◆ Exercise requirements ◆
Only an exact repetition of every entry counts as the answer.

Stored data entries

#####

(** The call of the robots manager in a round. *)
Definition robots_call (trace : option Trace) (target : url) (r : Round) : Call :=
  {| call_world := robots_world r; call_trace := trace; call_url := target |}.
(** The calls of the rounds of one request up to [i], the latest first. *)
Definition robots_calls (trace : option Trace) (target : url) (round : nat -> Round) (i : nat) : list Call :=
  map (fun k => robots_call trace target (round k)) (rev (seq 0 (S i))).

(** What holds of a request that was sent in round [r], after the calls [calls] of
    the robots manager. *)
Record request_admitted (calls : list Call) (r : Round) (m : Manager) (q : Sent url) : Prop := {
  request_robots : permits (decision (sent_robots q)) = true /\
    permission scope exclusions calls (sent_url q) (sent_robots q);
  request_fresh : exists key c, OriginKey_from_url (sent_url q) = Ok key /\ m !! key = Some (Some c) /\
    expired c (ticks_send r) = false /\ fetched_at_utc (snapshot c) = fetched_at_utc (sent_robots q);
  request_addresses : pin_ok scope (sent_addresses q) /\
    admit_country exclusions (country exclusions (sent_addresses q)) = Ok tt;
  request_gap : HARD_MIN_HOST_GAP_MS <= sent_gap q /\ gap_ms politeness <= sent_gap q /\
    opt_le (crawl_delay_ms (sent_robots q)) (Some (sent_gap q)) /\
    opt_le (crawl_delay_ms (sent_robots q)) (Some (MAX_ACCEPTED_CRAWL_DELAY_SECS * 1000));
  request_permit : exists host, HostKey_from_url (sent_url q) = Ok host /\
    host_permit r host (sent_gap q) = Ok tt;
}.

Lemma get_traced_Ok reg previous now u target :
  get_traced reg previous now u = Ok target -> url_admitted reg previous now u target.
Proof.
  unfold get_traced. intros (v & Hp & H)%bind_Ok. apply bind_Ok in H as ([] & Hv & H).
  apply bind_Ok in H as (ls & Hl & H). apply bind_Ok in H as (cm & Hf & H).
  apply bind_Ok in H as (host & Hh & H). apply bind_Ok in H as (st & Hs & H).
  apply bind_Ok in H as ([] & Hb%refuse_if_Ok & [= ->]). split; [done|done|..].
  - exists ls. by rewrite Hf.
  - exists host, st. split_and!; [done|done|..].
    all: destruct (blocked_until_utc st), (retry_at_utc st); cbn in Hb |- *; bool_to_prop; lia.
Qed.

Lemma acquire_gap_Ok delay gap :
  acquire_gap politeness delay = Ok gap ->
  HARD_MIN_HOST_GAP_MS <= gap /\ gap_ms politeness <= gap /\
  opt_le delay (Some gap) /\ opt_le delay (Some (MAX_ACCEPTED_CRAWL_DELAY_SECS * 1000)).
Proof.
  unfold acquire_gap. destruct (match delay with Some _ => _ | None => _ end) eqn:Hd; [done|].
  intros [= <-]. destruct delay; cbn in *; bool_to_prop; lia.
Qed.

Lemma ensure_robots_Ok calls m r trace target m' s :
  manager_ok scope exclusions cache_secs calls m -> ensure_robots m r trace target = (m', s) ->
  manager_ok scope exclusions cache_secs (robots_call trace target r :: calls) m' /\
  forall snapshot, s = Ok snapshot ->
    permits (decision snapshot) = true /\
    permission scope exclusions (robots_call trace target r :: calls) target snapshot.
Proof.
  intros Hm. unfold ensure_robots. destruct (snapshot_traced _ _ _ _ _ _ _ _) as [[m1 log] answer] eqn:Ha.
  intros [= <- <-]. split; [by apply (snapshot_cases _ _ _ calls) in Ha as [? _]|].
  intros snapshot (s & -> & H)%bind_Ok. apply bind_Ok in H as ([] & _ & H).
  assert (s = snapshot /\ permits (decision s) = true) as [-> Hp]
    by (destruct (decision s); simplify_eq; done).
  split; [done|]. by apply (snapshot_permission _ _ _ calls) in Ha as [_ ?].
Qed.

Lemma admit_round_Ok r trace target s addresses gap :
  admit_round r trace target s = Ok (addresses, gap) ->
  pin_ok scope addresses /\ admit_country exclusions (country exclusions addresses) = Ok tt /\
  acquire_gap politeness (crawl_delay_ms s) = Ok gap /\
  exists host, HostKey_from_url target = Ok host /\ host_permit r host gap = Ok tt.
Proof.
  unfold admit_round. intros (cm & _ & H)%bind_Ok. apply bind_Ok in H as (addrs & Ha & H).
  apply bind_Ok in H as ([] & _ & H). apply bind_Ok in H as ([] & Hc & H).
  apply bind_Ok in H as (host & Hh & H). apply bind_Ok in H as (g & Hg & H).
  apply bind_Ok in H as ([] & Hp & [= <- <-]). apply scope_resolve_Ok in Ha. eauto 6.
Qed.

Lemma revalidate_Ok m ticks target s m' answer :
  revalidate_snapshot_before_send m ticks target s = (m', answer) ->
  (forall calls, manager_ok scope exclusions cache_secs calls m -> manager_ok scope exclusions cache_secs calls m') /\
  (answer = Ok true -> exists key c, OriginKey_from_url target = Ok key /\ m' !! key = Some (Some c) /\
     expired c ticks = false /\ fetched_at_utc (snapshot c) = fetched_at_utc s).
Proof.
  unfold revalidate_snapshot_before_send.
  destruct (entry m target) as [[key m1]|e] eqn:He; [|by intros [= <- <-]].
  intros [= <- <-]. destruct (origin_entry_ok scope exclusions cache_secs _ _ _ _ He) as (Hm1 & Hk & _). split; [done|].
  destruct (m1 !! key) as [[c|]|] eqn:Hl; cbn; [|done..]. intros [= H]. bool_to_prop. eauto 7.
Qed.

Lemma robots_calls_S trace target round i :
  robots_calls trace target round (S i) =
  robots_call trace target (round (S i)) :: robots_calls trace target round i.
Proof. unfold robots_calls. by rewrite (seq_S (S i)), rev_app_distr. Qed.
Lemma send_loop_admits calls rounds i round trace send target m m' sent result :
  manager_ok scope exclusions cache_secs
    (match i with O => [] | S k => robots_calls trace target round k end ++ calls) m ->
  send_loop rounds i round trace send target m = (m', sent, result) ->
  (length sent <= 1)%nat /\
  forall q, q ∈ sent -> sent_url q = target /\
    request_admitted (robots_calls trace target round (sent_round q) ++ calls) (round (sent_round q)) m' q.
Proof.
  revert i m; induction rounds as [|rounds IH]; intros i m Hm; cbn [send_loop].
  { intros [= <- <- _]. split; [cbn; lia|]. by intros ? ?%elem_of_nil. }
  destruct (ensure_robots m (round i) trace target) as [m1 allowed] eqn:He.
  apply (ensure_robots_Ok _ _ _ _ _ _ _ Hm) in He.
  assert (forall k, robots_call trace target (round k) ::
    match k with O => [] | S j => robots_calls trace target round j end ++ calls =
    robots_calls trace target round k ++ calls) as Hcalls by (intros [|k]; [done|by rewrite robots_calls_S]).
  rewrite Hcalls in He. destruct He as [Hm1 He].
  destruct (_ ≫= _) as [[snapshot [addresses gap]]|e] eqn:Hin.
  2: { intros [= <- <- _]. split; [cbn; lia|]. by intros ? ?%elem_of_nil. }
  apply bind_Ok in Hin as (s & -> & Hin). apply bind_Ok in Hin as (ad & Had & [= -> ->]).
  destruct (He snapshot eq_refl) as [Hp Hperm]. apply admit_round_Ok in Had as (Hpin & Hc & Hg & Hh).
  destruct (revalidate_snapshot_before_send _ _ _ _) as [m2 answer] eqn:Hr.
  apply revalidate_Ok in Hr as [Hm2 Hr]. specialize (Hm2 _ Hm1).
  destruct answer as [[]|e]; [|by apply IH|intros [= <- <- _]; split; [cbn; lia|by intros ? ?%elem_of_nil]].
  intros [= <- <- _]. split; [cbn; lia|]. intros q ->%list_elem_of_singleton. split; [done|].
  split; cbn [sent_url sent_robots sent_round sent_addresses sent_gap];
    [done|by apply Hr|done|by apply acquire_gap_Ok|done].
Qed.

#####

◆ Problem solution ◆
(** The call of the robots manager in a round. *)
Definition robots_call (trace : option Trace) (target : url) (r : Round) : Call :=
  {| call_world := robots_world r; call_trace := trace; call_url := target |}.
(** The calls of the rounds of one request up to [i], the latest first. *)
Definition robots_calls (trace : option Trace) (target : url) (round : nat -> Round) (i : nat) : list Call :=
  map (fun k => robots_call trace target (round k)) (rev (seq 0 (S i))).

(** What holds of a request that was sent in round [r], after the calls [calls] of
    the robots manager. *)
Record request_admitted (calls : list Call) (r : Round) (m : Manager) (q : Sent url) : Prop := {
  request_robots : permits (decision (sent_robots q)) = true /\
    permission scope exclusions calls (sent_url q) (sent_robots q);
  request_fresh : exists key c, OriginKey_from_url (sent_url q) = Ok key /\ m !! key = Some (Some c) /\
    expired c (ticks_send r) = false /\ fetched_at_utc (snapshot c) = fetched_at_utc (sent_robots q);
  request_addresses : pin_ok scope (sent_addresses q) /\
    admit_country exclusions (country exclusions (sent_addresses q)) = Ok tt;
  request_gap : HARD_MIN_HOST_GAP_MS <= sent_gap q /\ gap_ms politeness <= sent_gap q /\
    opt_le (crawl_delay_ms (sent_robots q)) (Some (sent_gap q)) /\
    opt_le (crawl_delay_ms (sent_robots q)) (Some (MAX_ACCEPTED_CRAWL_DELAY_SECS * 1000));
  request_permit : exists host, HostKey_from_url (sent_url q) = Ok host /\
    host_permit r host (sent_gap q) = Ok tt;
}.

Lemma get_traced_Ok reg previous now u target :
  get_traced reg previous now u = Ok target -> url_admitted reg previous now u target.
Proof.
  unfold get_traced. intros (v & Hp & H)%bind_Ok. apply bind_Ok in H as ([] & Hv & H).
  apply bind_Ok in H as (ls & Hl & H). apply bind_Ok in H as (cm & Hf & H).
  apply bind_Ok in H as (host & Hh & H). apply bind_Ok in H as (st & Hs & H).
  apply bind_Ok in H as ([] & Hb%refuse_if_Ok & [= ->]). split; [done|done|..].
  - exists ls. by rewrite Hf.
  - exists host, st. split_and!; [done|done|..].
    all: destruct (blocked_until_utc st), (retry_at_utc st); cbn in Hb |- *; bool_to_prop; lia.
Qed.

Lemma acquire_gap_Ok delay gap :
  acquire_gap politeness delay = Ok gap ->
  HARD_MIN_HOST_GAP_MS <= gap /\ gap_ms politeness <= gap /\
  opt_le delay (Some gap) /\ opt_le delay (Some (MAX_ACCEPTED_CRAWL_DELAY_SECS * 1000)).
Proof.
  unfold acquire_gap. destruct (match delay with Some _ => _ | None => _ end) eqn:Hd; [done|].
  intros [= <-]. destruct delay; cbn in *; bool_to_prop; lia.
Qed.

Lemma ensure_robots_Ok calls m r trace target m' s :
  manager_ok scope exclusions cache_secs calls m -> ensure_robots m r trace target = (m', s) ->
  manager_ok scope exclusions cache_secs (robots_call trace target r :: calls) m' /\
  forall snapshot, s = Ok snapshot ->
    permits (decision snapshot) = true /\
    permission scope exclusions (robots_call trace target r :: calls) target snapshot.
Proof.
  intros Hm. unfold ensure_robots. destruct (snapshot_traced _ _ _ _ _ _ _ _) as [[m1 log] answer] eqn:Ha.
  intros [= <- <-]. split; [by apply (snapshot_cases _ _ _ calls) in Ha as [? _]|].
  intros snapshot (s & -> & H)%bind_Ok. apply bind_Ok in H as ([] & _ & H).
  assert (s = snapshot /\ permits (decision s) = true) as [-> Hp]
    by (destruct (decision s); simplify_eq; done).
  split; [done|]. by apply (snapshot_permission _ _ _ calls) in Ha as [_ ?].
Qed.

Lemma admit_round_Ok r trace target s addresses gap :
  admit_round r trace target s = Ok (addresses, gap) ->
  pin_ok scope addresses /\ admit_country exclusions (country exclusions addresses) = Ok tt /\
  acquire_gap politeness (crawl_delay_ms s) = Ok gap /\
  exists host, HostKey_from_url target = Ok host /\ host_permit r host gap = Ok tt.
Proof.
  unfold admit_round. intros (cm & _ & H)%bind_Ok. apply bind_Ok in H as (addrs & Ha & H).
  apply bind_Ok in H as ([] & _ & H). apply bind_Ok in H as ([] & Hc & H).
  apply bind_Ok in H as (host & Hh & H). apply bind_Ok in H as (g & Hg & H).
  apply bind_Ok in H as ([] & Hp & [= <- <-]). apply scope_resolve_Ok in Ha. eauto 6.
Qed.

Lemma revalidate_Ok m ticks target s m' answer :
  revalidate_snapshot_before_send m ticks target s = (m', answer) ->
  (forall calls, manager_ok scope exclusions cache_secs calls m -> manager_ok scope exclusions cache_secs calls m') /\
  (answer = Ok true -> exists key c, OriginKey_from_url target = Ok key /\ m' !! key = Some (Some c) /\
     expired c ticks = false /\ fetched_at_utc (snapshot c) = fetched_at_utc s).
Proof.
  unfold revalidate_snapshot_before_send.
  destruct (entry m target) as [[key m1]|e] eqn:He; [|by intros [= <- <-]].
  intros [= <- <-]. destruct (origin_entry_ok scope exclusions cache_secs _ _ _ _ He) as (Hm1 & Hk & _). split; [done|].
  destruct (m1 !! key) as [[c|]|] eqn:Hl; cbn; [|done..]. intros [= H]. bool_to_prop. eauto 7.
Qed.

Lemma robots_calls_S trace target round i :
  robots_calls trace target round (S i) =
  robots_call trace target (round (S i)) :: robots_calls trace target round i.
Proof. unfold robots_calls. by rewrite (seq_S (S i)), rev_app_distr. Qed.
Lemma send_loop_admits calls rounds i round trace send target m m' sent result :
  manager_ok scope exclusions cache_secs
    (match i with O => [] | S k => robots_calls trace target round k end ++ calls) m ->
  send_loop rounds i round trace send target m = (m', sent, result) ->
  (length sent <= 1)%nat /\
  forall q, q ∈ sent -> sent_url q = target /\
    request_admitted (robots_calls trace target round (sent_round q) ++ calls) (round (sent_round q)) m' q.
Proof.
  revert i m; induction rounds as [|rounds IH]; intros i m Hm; cbn [send_loop].
  { intros [= <- <- _]. split; [cbn; lia|]. by intros ? ?%elem_of_nil. }
  destruct (ensure_robots m (round i) trace target) as [m1 allowed] eqn:He.
  apply (ensure_robots_Ok _ _ _ _ _ _ _ Hm) in He.
  assert (forall k, robots_call trace target (round k) ::
    match k with O => [] | S j => robots_calls trace target round j end ++ calls =
    robots_calls trace target round k ++ calls) as Hcalls by (intros [|k]; [done|by rewrite robots_calls_S]).
  rewrite Hcalls in He. destruct He as [Hm1 He].
  destruct (_ ≫= _) as [[snapshot [addresses gap]]|e] eqn:Hin.
  2: { intros [= <- <- _]. split; [cbn; lia|]. by intros ? ?%elem_of_nil. }
  apply bind_Ok in Hin as (s & -> & Hin). apply bind_Ok in Hin as (ad & Had & [= -> ->]).
  destruct (He snapshot eq_refl) as [Hp Hperm]. apply admit_round_Ok in Had as (Hpin & Hc & Hg & Hh).
  destruct (revalidate_snapshot_before_send _ _ _ _) as [m2 answer] eqn:Hr.
  apply revalidate_Ok in Hr as [Hm2 Hr]. specialize (Hm2 _ Hm1).
  destruct answer as [[]|e]; [|by apply IH|intros [= <- <- _]; split; [cbn; lia|by intros ? ?%elem_of_nil]].
  intros [= <- <- _]. split; [cbn; lia|]. intros q ->%list_elem_of_singleton. split; [done|].
  split; cbn [sent_url sent_robots sent_round sent_addresses sent_gap];
    [done|by apply Hr|done|by apply acquire_gap_Ok|done].
Qed.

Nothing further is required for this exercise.